> TASK DESCRIPTION
How many lines of the data contain "then"? Reply with the number alone.

Records excerpted from a collection

* * * * *

(* ===== verification/ExprExample.v ===== *)
(** * The theorems on expressions at concrete texts

    An instance of Lua with numbers, strings and tables, in which expressions are evaluated,
    and texts that the lexer and the parser do not treat as they are meant. *)

From S2P Require Import Prelude Double Bytecode LuaHost ExprLexer ExprParser ExprSpec ExprLexSpec ExprTotal ExprEnds ExprTop ExprEval ExprEvalSpec ExprRun.
From Stdlib Require Import Strings.Byte.
Local Open Scope Z_scope.
Local Open Scope rd_scope.

(** ** Numbers *)

Definition decimal (s : bytes) : option Z :=
  if is_digits s then Some (foldl (fun z c => 10 * z + (ubyte c - 48)) 0 s) else None.

(** [a.b] as [ab / 10 ^ n]. *)
Definition X_example : ExprLib := {|
  text_toUInt base s := decimal s;
  text_toDouble s :=
    match list_find (fun c => c = "."%byte) s with
    | Some (i, _) =>
        let b := drop (S i) s in
        option_map (fun z => dbl_div (dbl_of_Z z) (dbl_of_Z (10 ^ Z.of_nat (length b)))) (decimal (take i s ++ b))
    | None => option_map dbl_of_Z (decimal s)
    end
|}.

(** ** A small Lua *)

Inductive lval : Type :=
  | LNil | LBool (b : bool) | LNum (d : dbl) | LStr (s : bytes) | LTable (l : list (bytes * lval)).

Record small_world := mkWorld { globals : list (bytes * lval); frames : list (list (bytes * lval)) }.

Definition lval_type (v : lval) : LuaType :=
  match v with LNil => LUA_TNIL | LBool _ => LUA_TBOOLEAN | LNum _ => LUA_TNUMBER | LStr _ => LUA_TSTRING | LTable _ => LUA_TTABLE end.
Definition lval_bool (v : lval) : bool := match v with LNil | LBool false => false | _ => true end.
Definition lval_num (v : lval) : dbl := match v with LNum d => d | _ => 0 end.
Definition lval_len (v : lval) : Z := match v with LStr s => Z.of_nat (length s) | _ => 0 end.
Definition lval_str (v : lval) : option bytes :=
  match v with LStr s => Some (c_string s) | LNum _ => Some (qb "number") | _ => None end.
Definition lval_conv (v : lval) : lval := match v with LNum _ => LStr (qb "number") | _ => v end.
Definition lval_eqb (a b : lval) : bool :=
  match a, b with
  | LNil, LNil => true | LBool x, LBool y => Bool.eqb x y | LNum x, LNum y => dbl_eqb x y
  | LStr x, LStr y => bool_decide (x = y) | _, _ => false
  end.
Definition lval_field (l : list (bytes * lval)) (k : lval) : lval :=
  match k with
  | LStr s => match list_find (fun p => p.1 = s) l with Some (_, (_, v)) => v | None => LNil end
  | _ => LNil
  end.
Definition lval_less (a b : lval) : option bool := match a, b with LNum x, LNum y => Some (dbl_ltb x y) | _, _ => None end.
Definition lval_rawget (t k : lval) : lval := match t with LTable l => lval_field l k | _ => LNil end.

Abbreviation small_state := (list lval * small_world)%type.

Definition nth_value (i : Z) (s : small_state) : lval := nth (Z.to_nat (- i - 1)) s.1 LNil.
Definition on_stack {A} (f : list lval -> A * list lval) : SM small_state A := fun s => let '(x, st) := f s.1 in Some (x, (st, s.2)).
Definition push_value (v : lval) : SM small_state unit := on_stack (fun st => (tt, v :: st)).

Definition small_locals (ar : Z) (w : small_world) : list (bytes * lval) := take 250 (nth (Z.to_nat ar) (frames w) []).

Definition small_rawget (i : Z) : SM small_state unit :=
  fun s => match s.1 with
    | k :: st =>
        let t := if (i =? LUA_ENVIRONINDEX) || (i =? LUA_GLOBALSINDEX) then LTable (globals s.2) else nth_value i s in
        Some (tt, (lval_rawget t k :: st, s.2))
    | [] => None
    end.

Definition Lua_example : LuaApi := {|
  lua_State := small_state;
  lua_Debug := Z;
  lua_type i s := lval_type (nth_value i s);
  lua_typename t := if bool_decide (t = LUA_TTABLE) then qb "table" else qb "value";
  lua_iscfunction _ _ := false;
  lua_isuserdata _ _ := false;
  lua_toboolean i s := lval_bool (nth_value i s);
  lua_tonumber i s := lval_num (nth_value i s);
  lua_topointer _ _ := 4096;
  lua_touserdata _ _ := 0;
  lua_objlen i s := lval_len (nth_value i s);
  lua_tostring i s :=
    let v := nth_value i s in Some (lval_str v, (<[Z.to_nat (- i - 1) := lval_conv v]> s.1, s.2));
  lua_pushnil := push_value LNil;
  lua_pushboolean b := push_value (LBool b);
  lua_pushnumber d := push_value (LNum d);
  lua_pushstring s := push_value (LStr s);
  lua_pop n := on_stack (fun st => (tt, drop (Z.to_nat n) st));
  lua_replace i := on_stack (fun st => (tt, match st with v :: st => <[Z.to_nat (- i - 2) := v]> st | [] => [] end));
  lua_remove i := on_stack (fun st => (tt, delete (Z.to_nat (- i - 1)) st));
  lua_equal i j s := Some (lval_eqb (nth_value i s) (nth_value j s), s);
  lua_lessthan i j s := match lval_less (nth_value i s) (nth_value j s) with Some b => Some (b, s) | None => None end;
  lua_gettable _ _ := None;
  lua_rawget := small_rawget;
  lua_getstack n s := if (0 <=? n) && (n <? Z.of_nat (length (frames s.2))) then Some n else None;
  lua_getlocal ar n s :=
    match small_locals ar s.2 !! Z.to_nat (n - 1) with
    | Some (t, v) => Some (Some t, (v :: s.1, s.2))
    | None => Some (None, s)
    end
|}.

Definition Model_example : @LuaModel Lua_example := {|
  state_of := pair : list lval -> small_world -> @lua_State Lua_example;
  v_nil := LNil; v_bool := LBool; v_num := LNum; v_str := LStr;
  type_of := lval_type; num_of := lval_num; bool_of := lval_bool; len_of := lval_len;
  str_of := lval_str; str_conv := lval_conv;
  v_equal a b w := Some (lval_eqb a b, w);
  v_less a b w := match lval_less a b with Some r => Some (r, w) | None => None end;
  v_index _ _ _ := None;
  v_rawget t k _ := lval_rawget t k;
  v_env _ k w := lval_field (globals w) k;
  v_frame n w := if (0 <=? n) && (n <? Z.of_nat (length (frames w))) then Some n else None : option (@lua_Debug Lua_example);
  v_locals := small_locals
|}.

Lemma nth_idx st w k v : st !! k = Some v -> nth_value (idx k) (st, w) = v.
Proof.
  intros H. unfold nth_value, idx. simpl. replace (Z.to_nat _) with k by lia. rewrite nth_lookup. by rewrite H.
Qed.

Lemma Laws_example : @LuaLaws Lua_example Model_example.
Proof.
  split; simpl; try done; try (intros; f_equal; by apply nth_idx).
  - intros st w k v H. by destruct v.
  - intros st w k v H. pose proof (nth_idx st w k v H) as E. unfold idx in *. simpl in *. rewrite E. do 4 f_equal. lia.
  - intros n st w _. unfold on_stack. simpl. by rewrite Nat2Z.id.
  - intros k v st w _. unfold on_stack, idx. simpl. do 4 f_equal. lia.
  - intros k st w _. unfold on_stack, idx. simpl. do 4 f_equal. lia.
  - intros a b st w. unfold nth_value. simpl. by destruct (lval_less a b).
  - intros ar n st w. replace (Z.to_nat (Z.of_nat n + 1 - 1)) with n by lia. by destruct (small_locals ar w !! n) as [[]|].
  - intros ar w. unfold small_locals. rewrite length_take. lia.
Qed.

Definition Host_example : HostLib := {|
  number_double d := if d =? dbl_of_Z 7 then qb "7" else qb "?";
  number_hex _ := qb "1000";
  variant_latin1 v := match v with QByteArray s => s | _ => [] end;
  variant_text v := match v with QByteArray s => s | _ => [] end;
  variant_isNull v := match v with QInvalid | QByteArray [] => true | _ => false end;
  c_pow a _ := a
|}.

#[local] Existing Instances X_example Lua_example Model_example Laws_example Host_example.

(** ** A text that is evaluated *)

(** [1 + 2 * t . x], where [t] is a table in a global variable. *)
Definition sum_text : bytes := qb "1 + 2 * t . x".
Definition const_num (z : Z) : exp := XConst T_Number (QDouble (dbl_of_Z z)).
Definition sum_exp : exp :=
  XBin E_Plus (const_num 1) (XBin E_Star (const_num 2) (XDot (XName (QByteArray (qb "t"))) (QByteArray (qb "x")))).

Definition sum_world : small_world := mkWorld [(qb "t", LTable [(qb "x", LNum (dbl_of_Z 3))])] [].
Definition sum_host : Engine2 := mkEngine2 ([], sum_world) false 0 false [] [] [].


(** The words of a text with single blanks in front of them. *)
Lemma words_blank w t v l : lword w t -> ends_word v -> words v l -> words (" "%byte :: w ++ v) (t :: l).
Proof. intros. by apply (words_cons [" "%byte] w t v l). Qed.
Lemma words_first w t v l : lword w t -> ends_word v -> words v l -> words (w ++ v) (t :: l).
Proof. intros. by apply (words_cons [] w t v l). Qed.
Lemma words_end w t : lword w t -> words (" "%byte :: w) [t].
Proof. intros. by apply (words_last [" "%byte] w t). Qed.

Lemma sum_words : words sum_text (toks sum_exp).
Proof.
  apply (words_first (qb "1")); [by apply (lword_int _ 1)|done|].
  apply (words_blank (qb "+")); [by apply lword_op|done|].
  apply (words_blank (qb "2")); [by apply (lword_int _ 2)|done|].
  apply (words_blank (qb "*")); [by apply lword_op|done|].
  apply (words_blank (qb "t")); [by apply lword_name|done|].
  apply (words_blank (qb ".")); [by apply lword_sym|done|].
  apply (words_end (qb "x")). by apply lword_name.
Qed.

Lemma expression_parsed_witness :
  exists p', parse 20 sum_text new_ExpressionParser = Some (true, p') /\ d_top p' = TopTree (tree sum_exp).
Proof. apply (expression_parsed sum_exp); [reflexivity|exact sum_words|apply Nat.ltb_lt; reflexivity|discriminate]. Defined.

(** The line is evaluated; the value is printed and the stack is empty again. *)
Lemma expression_evaluated_witness :
  exists p', parse 20 sum_text new_ExpressionParser = Some (true, p') /\
    terminal_line (tree sum_exp) (value_of false 0 (tree sum_exp) sum_world) [] (mkExec p' sum_host)
      (executeAndPrint 251 (mkExec p' sum_host)).
Proof.
  apply (expression_evaluated 251 ltac:(lia) sum_exp sum_text new_ExpressionParser sum_host [] sum_world 20);
    [reflexivity|exact sum_words|apply Nat.ltb_lt; reflexivity|discriminate|reflexivity].
Defined.

(** What is computed for the line. *)
Remark sum_printed :
  match executeAndPrint 251 (mkExec (mkExpressionParser (TopTree (tree sum_exp)) new_ExpressionLexer []) sum_host) with
  | Some (true, s) => d_ctx (x_host s) = ([], sum_world) /\ notified (x_host s) = [(M_Print, qb "7", 0)]
  | _ => False
  end.
Proof. vm_compute. by split. Qed.



(** The second parse frees the tree of the first one, and fails. *)
Lemma failed_parse_dangles_witness :
  exists p', d_top p' = TopFreed /\ delete_ExpressionParser p' = None /\ forall fuel' s', parse fuel' s' p' = None.
Proof.
  eexists. apply (failed_parse_dangles 5 (qb ")") (tree sum_exp) (mkExpressionParser (TopTree (tree sum_exp)) new_ExpressionLexer []));
    [reflexivity|vm_compute; reflexivity].
Defined.

(** ** Texts that are not treated as they are meant *)

Definition parsed_as (s : bytes) : option (option Ast) :=
  match parse 30 s new_ExpressionParser with
  | Some (true, p) => match d_top p with TopTree t => Some (Some t) | _ => None end
  | Some (false, _) => Some None
  | None => None
  end.

Definition nm (s : bytes) : Ast := leaf_node N_Name (QByteArray s).

(** [and], [or] and [not] are names; what follows an expression is ignored. *)
Remark and_is_a_name : parsed_as (qb "a and b") = Some (Some (nm (qb "a"))).
Proof. vm_compute. reflexivity. Qed.
Remark not_is_a_name : parsed_as (qb "not a") = Some (Some (nm (qb "not"))).
Proof. vm_compute. reflexivity. Qed.

(** A blank at the end is not accepted. *)
Remark blank_at_end : parsed_as (qb "a ") = Some None.
Proof. vm_compute. reflexivity. Qed.

(** One closing bracket at the end counts for all that are open. *)
Remark missing_bracket : parsed_as (qb "((a)") = parsed_as (qb "((a))").
Proof. vm_compute. reflexivity. Qed.

(** The operand behind an operator is looked for without end. *)
Remark missing_operand : parsed_as (qb "1-") = None.
Proof. vm_compute. reflexivity. Qed.

(** The last bracket of a string with equal signs is left, so what follows is ignored. *)
Remark level_bracket : parsed_as (qb "[==[x]==] .. 1") = Some (Some (leaf_node N_Constant (QByteArray (qb "x")))).
Proof. vm_compute. reflexivity. Qed.

(** A name in parentheses is not evaluated: its text is the value. *)
Remark name_in_parentheses :
  value_of false 0 (tree (XBin E_Concat (XParen (XName (QByteArray (qb "t")))) (XConst T_String (QByteArray (qb "x"))))) sum_world =
  Some (inl (LStr (qb "tx"), sum_world)).
Proof. vm_compute. reflexivity. Qed.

* * * * *

> EXERCISE RESULT
6